» **Exercise aim**: When you have gone through the records below, state only how many lines include the word "Local".

Data extracted from a collection:

(** * Telegram account manager bot: authentication orchestration

    A shallow embedding of [src/main.py]: the record store
    ([DatabaseManager]), the pending-authentication registry and protocol
    sequencing ([TelegramAccountManager]) and the conversation state machine
    with its update dispatcher ([TelegramBot]).

    Modelling conventions.
    - A Python [str] is the [string] of its UTF-8 bytes; [len] counts the
      characters, that is the bytes that do not continue a character, and
      [startswith] is [String.prefix].
    - A Python [int] is a [Z]; [str(n)] is stdpp's decimal [pretty].
    - A [dict] is a [gmap]; [d[k] = v] is insert, [del d[k]] is delete
      (raising [KeyError] when the key is absent) and [k in d] is a lookup.
    - An [async def] is a computation in the monad [M]: it threads the
      program state and either returns a value or raises an exception.  The
      mutations made before a raise persist, as they do in Python.
    - What the outside world does (the account client, the HTTP transport,
      the file system, the clocks) is read from an environment [env]; one
      environment describes the world during the processing of one update. *)

From stdpp Require Import gmap strings list pretty.
From Stdlib Require Import ZArith Ascii String.

Local Open Scope string_scope.
Local Open Scope list_scope.
Local Open Scope Z_scope.

(** ** Exceptions and results *)

(** The exception classes the program names, raises itself or catches.  All
    of them derive from Python's [Exception]. *)
Inductive exn_class : Type :=
  | PhoneNumberInvalidError
  | PhoneCodeInvalidError
  | PhoneCodeExpiredError
  | SessionPasswordNeededError
  | PasswordHashInvalidError
  | FloodWaitError (seconds : Z)
  | KeyError
  | ValueError
  | SyntaxError
  | OtherException.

» **Task response**: 3